Father Richard McBrien, professor of religion at the University of Notre Dame, said: “Ratzinger was caught in the middle. He could not totally dismiss something the pope himself has taken very seriously and which a segment of the Catholic Church takes seriously. On the other hand, as a theologian he had to be very careful to make the proper distinctions.”

(BEGIN TEXT OF INFOBOX / INFOGRAPHIC)

Excerpts From 1944 Fatima Letter The following are excerpts from the text of the “third secret of Fatima” as set down in a 1944 letter by the sole survivor of the three shepherd children who in 1917 reported seeing a vision. The letter was released Monday by the Vatican.

In describing the third secret, in a 1944 letter, Sister Lucia said:

“We saw an Angel with a flaming sword in his left hand; flashing, it gave out flames that looked as though they would set the world on fire; but they died out in contact with the splendor that Our Lady radiated towards him from her right hand: pointing to the earth with his right hand, the Angel cried out in a loud voice: ‘Penance, Penance, Penance!’
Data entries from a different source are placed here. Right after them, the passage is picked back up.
(** * questions-visuallizer: the visualize and OCR route handlers

    A shallow embedding of the two Next.js route handlers of the
    repository: [/api/visualize] (prompt construction, generated-code
    sanitizer, Python executor, base64 payload extraction, HTTP error
    mapping) and [/api/ocr] (OCR.space adapter), and of the handlers of
    the page that calls them (picking a picture, typing, submitting).

    JavaScript strings are sequences of UTF-16 code units and are modelled
    as [list N]; the external world (environment variables, the request
    body, the Gemini SDK, the spawned interpreter, the OCR service) is a
    record of outcomes the handler consumes, and every call that leaves
    the process is recorded in an effect trace.  Console logging has no
    influence on the response and is left out, and so is the loading of
    the route module (the Supabase client it imports is never used by the
    handler). *)

From Stdlib Require Import List NArith ZArith String Ascii Bool Lia.
From Stdlib Require Import DecimalString DecimalPos.
Import ListNotations.

Set Implicit Arguments.

(* ===================================================================== *)
(** ** JavaScript strings *)
(* ===================================================================== *)

Module Js.

(** A string is its sequence of UTF-16 code units. *)
Definition code_unit := N.
Definition jsstring := list code_unit.

(** An ASCII literal of the source, as code units. *)
Definition js (s : string) : jsstring :=
  map N_of_ascii (list_ascii_of_string s).

Fixpoint eqb (a b : jsstring) : bool :=
  match a, b with
  | [], [] => true
  | x :: a', y :: b' => N.eqb x y && eqb a' b'
  | _, _ => false
  end.

(** [s.length] *)
Definition length (s : jsstring) : Z := Z.of_nat (List.length s).

(** ECMAScript WhiteSpace and LineTerminator code points, the set removed
    by [String.prototype.trim], [trimStart] and [trimEnd]. *)
Definition isWhiteSpace (c : code_unit) : bool :=
  match c with
  | 9 | 10 | 11 | 12 | 13 | 32 | 160 | 5760
  | 8192 | 8193 | 8194 | 8195 | 8196 | 8197 | 8198 | 8199 | 8200 | 8201 | 8202
  | 8232 | 8233 | 8239 | 8287 | 12288 | 65279 => true
  | _ => false
  end%N.

Fixpoint trimStart (s : jsstring) : jsstring :=
  match s with
  | c :: s' => if isWhiteSpace c then trimStart s' else s
  | [] => []
  end.

Definition trimEnd (s : jsstring) : jsstring := rev (trimStart (rev s)).

Definition trim (s : jsstring) : jsstring := trimEnd (trimStart s).

(** [s.startsWith(p)] *)
Fixpoint startsWith (s p : jsstring) : bool :=
  match p, s with
  | [], _ => true
  | y :: p', x :: s' => N.eqb x y && startsWith s' p'
  | _ :: _, [] => false
  end.

(** [s.endsWith(p)] *)
Definition endsWith (s p : jsstring) : bool := startsWith (rev s) (rev p).

(** Clamp an index argument into [0 .. s.length]. *)
Definition clamp (s : jsstring) (i : Z) : nat :=
  Z.to_nat (Z.max 0 (Z.min i (length s))).

(** [s.substring(start, end)]: both ends clamped, swapped when out of
    order. *)
Definition substring (s : jsstring) (start stop : Z) : jsstring :=
  let a := clamp s start in
  let b := clamp s stop in
  let lo := Nat.min a b in
  let hi := Nat.max a b in
  firstn (hi - lo) (skipn lo s).

(** [s.substring(start)] *)
Definition substring_from (s : jsstring) (start : Z) : jsstring :=
  skipn (clamp s start) s.

(** First position, counted from [i], at which [needle] starts in [s]. *)
Fixpoint find_from (needle s : jsstring) (i : nat) : option nat :=
  if startsWith s needle then Some i
  else match s with
       | [] => None
       | _ :: s' => find_from needle s' (S i)
       end.

(** [s.indexOf(needle, fromIndex)], with [-1] for "not found". *)
Definition indexOf (s needle : jsstring) (fromIndex : Z) : Z :=
  let k := clamp s fromIndex in
  match find_from needle (skipn k s) k with
  | Some i => Z.of_nat i
  | None => (-1)%Z
  end.

(** [s.split(sep)] for a separator of one code unit (the source only
    splits on a line feed). *)
Fixpoint split (sep : code_unit) (s : jsstring) : list jsstring :=
  match s with
  | [] => [[]]
  | c :: s' =>
      if N.eqb c sep then [] :: split sep s'
      else match split sep s' with
           | l :: ls => (c :: l) :: ls
           | [] => [[c]]
           end
  end.

(** [lines.join(sep)] *)
Fixpoint join (sep : jsstring) (ls : list jsstring) : jsstring :=
  match ls with
  | [] => []
  | [l] => l
  | l :: ls' => l ++ sep ++ join sep ls'
  end.

(** [String.prototype.replace(pattern, replacement)] with a string
    pattern (ECMAScript, GetSubstitution): only the first occurrence is
    replaced, and in the replacement text [$$] stands for a dollar sign,
    [$&] for the matched text, [$`] for the text before the match and
    [$'] for the text after it.  A string pattern has no captures, so
    [$1] .. [$99] and [$<] stay as written. *)
Fixpoint getSubstitution (matched before after : jsstring)
    (replacement : jsstring) : jsstring :=
  match replacement with
  | 36 :: 36 :: r => 36 :: getSubstitution matched before after r
  | 36 :: 38 :: r => matched ++ getSubstitution matched before after r
  | 36 :: 96 :: r => before ++ getSubstitution matched before after r
  | 36 :: 39 :: r => after ++ getSubstitution matched before after r
  | c :: r => c :: getSubstitution matched before after r
  | [] => []
  end%N.

Definition replace (s pattern replacement : jsstring) : jsstring :=
  match find_from pattern s 0 with
  | None => s
  | Some pos =>
      let before := firstn pos s in
      let after := skipn (pos + List.length pattern) s in
      before ++ getSubstitution pattern before after replacement ++ after
  end.

(** Rendering of an integer by a template literal, [`${n}`]. *)
Definition number_toString (n : Z) : jsstring :=
  js (NilEmpty.string_of_int (Z.to_int n)).

End Js.

(* ===================================================================== *)
(** ** JSON values, thrown errors, responses *)
(* ===================================================================== *)

Module Json.
Import Js.

(** A value produced by [JSON.parse] or written as an object literal.  A
    number is carried by its [Number::toString] rendering, so that [0] and
    [-0] are both ["0"]. *)
#[warnings="-register-all"]
Inductive json : Type :=
| JNull
| JBool (b : bool)
| JNum (rendering : jsstring)
| JStr (s : jsstring)
| JArr (items : list json)
| JObj (fields : list (jsstring * json)).

(** A JavaScript value read out of such data: [None] is [undefined]. *)
Definition value := option json.

(** An [Error] object: [error.constructor.name] and [error.message]. *)
Record js_error : Type := mk_error {
  error_name : jsstring;
  error_message : jsstring
}.

Fixpoint lookup (key : jsstring) (fields : list (jsstring * json)) : value :=
  match fields with
  | [] => None
  | (k, v) :: rest => if eqb k key then Some v else lookup key rest
  end.

(** ToBoolean *)
Definition truthy (v : value) : bool :=
  match v with
  | None | Some JNull => false
  | Some (JBool b) => b
  | Some (JNum r) => negb (eqb r (js "0"))
  | Some (JStr s) => negb (eqb s [])
  | Some (JArr _) | Some (JObj _) => true
  end.

Definition TypeError (message : jsstring) : js_error :=
  mk_error (js "TypeError") message.

(** [v.key], for the keys the handlers read (data fields and [length]):
    reading a property of [undefined] or [null] throws; strings and arrays
    have [length]; booleans and numbers have none of these keys.  An
    object lists each of its keys once. *)
Definition get (v : value) (key : jsstring) : js_error + value :=
  match v with
  | None =>
      inl (TypeError (js "Cannot read properties of undefined (reading '"
                        ++ key ++ js "')"))
  | Some JNull =>
      inl (TypeError (js "Cannot read properties of null (reading '"
                        ++ key ++ js "')"))
  | Some (JObj fields) => inr (lookup key fields)
  | Some (JStr s) =>
      inr (if eqb key (js "length")
           then Some (JNum (number_toString (length s))) else None)
  | Some (JArr items) =>
      inr (if eqb key (js "length")
           then Some (JNum (number_toString (Z.of_nat (List.length items))))
           else None)
  | Some (JBool _) | Some (JNum _) => inr None
  end.

(** [v?.key] *)
Definition get_optional (v : value) (key : jsstring) : value :=
  match get v key with
  | inl _ => None
  | inr r => r
  end.

(** [v[0]] on a value that is neither [undefined] nor [null]. *)
Definition first_element (v : json) : value :=
  match v with
  | JArr items => hd_error items
  | JStr s => match s with c :: _ => Some (JStr [c]) | [] => None end
  | JObj fields => lookup (js "0") fields
  | _ => None
  end.

(** An object literal [{ k1: v1, k2: v2 }] as sent by
    [NextResponse.json]: a field whose value is [undefined] is not
    serialised. *)
Fixpoint object (fields : list (jsstring * value)) : json :=
  match fields with
  | [] => JObj []
  | (k, Some v) :: rest =>
      match object rest with
      | JObj fs => JObj ((k, v) :: fs)
      | other => other
      end
  | (_, None) :: rest => object rest
  end.

(** The HTTP response built by [NextResponse.json(body, { status })]. *)
Record response : Type := NextResponse_json {
  body : json;
  status : Z
}.

(** Field [key] of the response body. *)
Definition body_field (r : response) (key : jsstring) : value :=
  match body r with
  | JObj fields => lookup key fields
  | _ => None
  end.

End Json.

(* ===================================================================== *)
(** ** Completions of an async handler *)
(* ===================================================================== *)

Module Handler.
Import Js Json.

Section Completion.

(** The calls that leave the process. *)
Variable effect : Type.

(** How a block of the handler completes: it runs on with a value, it
    returns a response, it throws, or it awaits a promise that never
    settles. *)
Inductive completion (A : Type) : Type :=
| Normal (a : A)
| Return (r : response)
| Throw (e : js_error)
| Pending.

(** A block together with the effects it performed, in order. *)
Definition M (A : Type) : Type := (list effect * completion A)%type.

Definition ret {A} (a : A) : M A := ([], Normal a).

Definition bind {A B} (m : M A) (k : A -> M B) : M B :=
  match m with
  | (t, Normal a) => let (t', c) := k a in (t ++ t', c)
  | (t, Return _ r) => (t, Return _ r)
  | (t, Throw _ e) => (t, Throw _ e)
  | (t, Pending _) => (t, Pending _)
  end.

(** [return NextResponse.json(body, { status })] *)
Definition respond {A} (b : json) (st : Z) : M A :=
  ([], Return A (NextResponse_json b st)).

Definition throw {A} (e : js_error) : M A := ([], Throw A e).

(** [try { m } catch (e) { handler e }] *)
Definition try_catch {A} (m : M A) (handler : js_error -> M A) : M A :=
  match m with
  | (t, Throw _ e) => let (t', c) := handler e in (t ++ t', c)
  | other => other
  end.

(** Perform an effect whose outcome is already known. *)
Definition perform {A} (e : effect) (outcome : js_error + A) : M A :=
  match outcome with
  | inl err => ([e], Throw A err)
  | inr a => ([e], Normal a)
  end.

(** A computation that may throw and performs no effect. *)
Definition lift {A} (outcome : js_error + A) : M A :=
  match outcome with
  | inl err => throw err
  | inr a => ret a
  end.

End Completion.

Arguments Normal {A} a.
Arguments Return {A} r.
Arguments Throw {A} e.
Arguments Pending {A}.
Arguments ret {effect A} a.
Arguments bind {effect A B} m k.
Arguments respond {effect A} b st.
Arguments throw {effect A} e.
Arguments try_catch {effect A} m handler.
Arguments perform {effect A} e outcome.
Arguments lift {effect A} outcome.

End Handler.

Declare Scope handler_scope.
Notation "x <- m ;; k" := (Handler.bind m (fun x => k))
  (at level 61, m at next level, right associativity) : handler_scope.

(* ===================================================================== *)
(** ** /api/visualize *)
(* ===================================================================== *)

Module Visualize.
Import Js Json Handler.
Local Open Scope handler_scope.
Local Open Scope Z_scope.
And we saw in an immense light that is God: something similar to how people appear in a mirror when they pass in front of it, a Bishop dressed in White [and] we had the impression that it was the Holy Father. Other Bishops, Priests, men and women Religious going up a steep mountain, at the top of which there was a big Cross of rough-hewn trunks as of a cork-tree with the bark; before reaching there the Holy Father passed through a big city half in ruins, and half trembling with halting step, afflicted with pain and sorrow, he prayed for the souls of the corpses he met on his way; having reached the top of the mountain, on his knees at the foot of the big Cross, he was killed by a group of soldiers who fired bullets and arrows at him, and in the same way there died one after another the other Bishops, Priests, men and women Religious, and various lay people of different ranks and positions.”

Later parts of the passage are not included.